Materials and methods

The medical records of 25 dogs with primary adrenal masses who underwent contrast CT and a histopathological examination were retrospectively reviewed, of which 12 had adenomas (AAs), 7 had adenocarcinomas (ACCs), and 6 had pheochromocytomas (PHEOs). Conventional CT evaluation of each adrenal gland tumor included the mean, maximum, and minimum attenuation values in Hounsfield units (HU), heterogeneity of the tumor parenchyma, and contrast enhancement (type, pattern, and degree), respectively, in each phase. In CT texture analysis, precontrast and delayed-phase images of 18 adrenal gland tumors, which could be applied for ComBat harmonization were used, and 93 radiomic features (18 first-order and 75 second-order statistics) were extracted. Then, ComBat harmonization was applied to compensate for the batch effect created by the different CT protocols. The area under the receiver operating characteristic curve (AUC) for each significant feature was used to evaluate the diagnostic performance of CT texture analysis.

Results

Among the conventional features, PHEO showed significantly higher mean and maximum precontrast HU values than ACC (p < 0.05).

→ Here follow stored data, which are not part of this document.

(* ===== verification/Tiebreak.v ===== *)
(** The two ways ties are broken: the stable hash of [assignment/tiebreak.py]
    and [random.Random.shuffle].  The digest and the random draws are parameters;
    everything the code builds on them is a definition. *)

From stdpp Require Import pretty.
From S2P Require Import Prelude PyValue.

(** ** The stable hash *)

(** [int.from_bytes(blake2b(payload, digest_size=8).digest(), "big")] *)
Class Blake2b := blake2b_64 : string → Z.

Section Hash.
Context `{Blake2b}.

Definition stable_tiebreak (seed : Z) (parts : list string) : Z :=
  blake2b_64 (String.concat "|" (pretty seed :: parts)).

Definition pair_tiebreak (seed : Z) (order_id truck_id : string) : Z :=
  stable_tiebreak seed [order_id; truck_id].
End Hash.

(** ** Shuffling *)

(** A generator: [randbelow r n] draws a number below [n] and moves on;
    [sample r k l] draws [k] elements of [l] without replacement. *)
Class Rng := {
  rng : Type;
  randbelow : rng → nat → nat * rng;
  sample {A : Type} : rng → nat → list A → list A * rng;
  sample_sub {A : Type} r k (l : list A) : (sample r k l).1 ⊆+ l;
}.

(** [x[i], x[j] = x[j], x[i]] *)
Definition swap {A} (i j : nat) (l : list A) : list A :=
  match l !! i, l !! j with
  | Some x, Some y => <[j := x]> (<[i := y]> l)
  | _, _ => l
  end.

Section Shuffle.
Context `{Rng} {A : Type}.

(** [for i in reversed(range(1, len(x)))], from position [i] down. *)
Fixpoint shuffle_from (i : nat) (r : rng) (l : list A) : list A * rng :=
  match i with
  | 0 => (l, r)
  | S i' => let '(j, r') := randbelow r (S i) in shuffle_from i' r' (swap i j l)
  end.

Definition shuffle (r : rng) (l : list A) : list A * rng := shuffle_from (pred (length l)) r l.

Lemma insert_perm (l : list A) i x y :
  l !! i = Some x → x :: <[i := y]> l ≡ₚ y :: l.
Proof.
  intros Hi.
  assert (<[i := y]> l !! i = Some y) as Hy
  by (apply list_lookup_insert_eq; by eapply lookup_lt_Some).
  apply delete_Permutation in Hi. apply delete_Permutation in Hy.
  assert (delete i (<[i := y]> l) = delete i l) as Hd.
  { apply list_eq. intros k. destruct (decide (k < i)).
  - by rewrite !list_lookup_delete_lt, list_lookup_insert_ne by lia.
  - by rewrite !list_lookup_delete_ge, list_lookup_insert_ne by lia. }
  rewrite Hd in Hy. etrans; [by apply (Permutation_cons (x := x))|].
  etrans; [apply Permutation_swap|]. by apply Permutation_cons.
Qed.

Lemma swap_perm i j (l : list A) : swap i j l ≡ₚ l.
Proof.
  unfold swap. destruct (l !! i) as [x|] eqn:Hi; [|done].
  destruct (l !! j) as [y|] eqn:Hj; [|done].
  apply (Permutation_cons_inv (a := y)). etrans; [|by apply (insert_perm l i)].
  apply insert_perm. destruct (decide (i = j)) as [->|Hne].
  - rewrite list_lookup_insert_eq; [done|by eapply lookup_lt_Some].
  - by rewrite list_lookup_insert_ne.
Qed.

Lemma shuffle_perm r (l : list A) : (shuffle r l).1 ≡ₚ l.
Proof.
  unfold shuffle. generalize (pred (length l)) as i. intros i. revert r l.
  induction i as [|i IH]; intros r l; simpl; [done|].
  destruct (randbelow r (S (S i))) as [j r']. rewrite IH. apply swap_perm.
Qed.
End Shuffle.

(** A generator that always draws zero: enough to run examples. *)
Definition zero_rng : Rng := {|
  rng := unit; randbelow := λ r _, (0, r); sample := λ _ r k l, (take k l, r);
  sample_sub := λ _ _ k l, sublist_submseteq _ _ (sublist_take l k) |}.

(** A digest that maps every payload to zero: the worst case for ties. *)
Definition zero_hash : Blake2b := λ _, 0%Z.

Eight second-order features on the precontrast images showed significant differences between the adrenal gland tumors (p < 0.05). However, none of them were significantly different between AA and PHEO, or between precontrast images and delayed-phase images. This result indicates that ACC exhibited more heterogeneous and complex textures and more variable intensities with lower gray-level values than AA and PHEO. The correlation, maximal correlation coefficient, and gray level non-uniformity normalized were significantly different between AA and ACC, and between ACC and PHEO. These features showed high AUCs in discriminating ACC and PHEO, which were comparable or higher than the precontrast mean and maximum HU (AUC = 0.865 and 0.860, respectively).

Conclusion

Canine primary adrenal gland tumor differentiation can be achieved with CT texture analysis on precontrast images and may have a potential role in clinical decision-making. Further prospective studies with larger populations and cross-validation are warranted.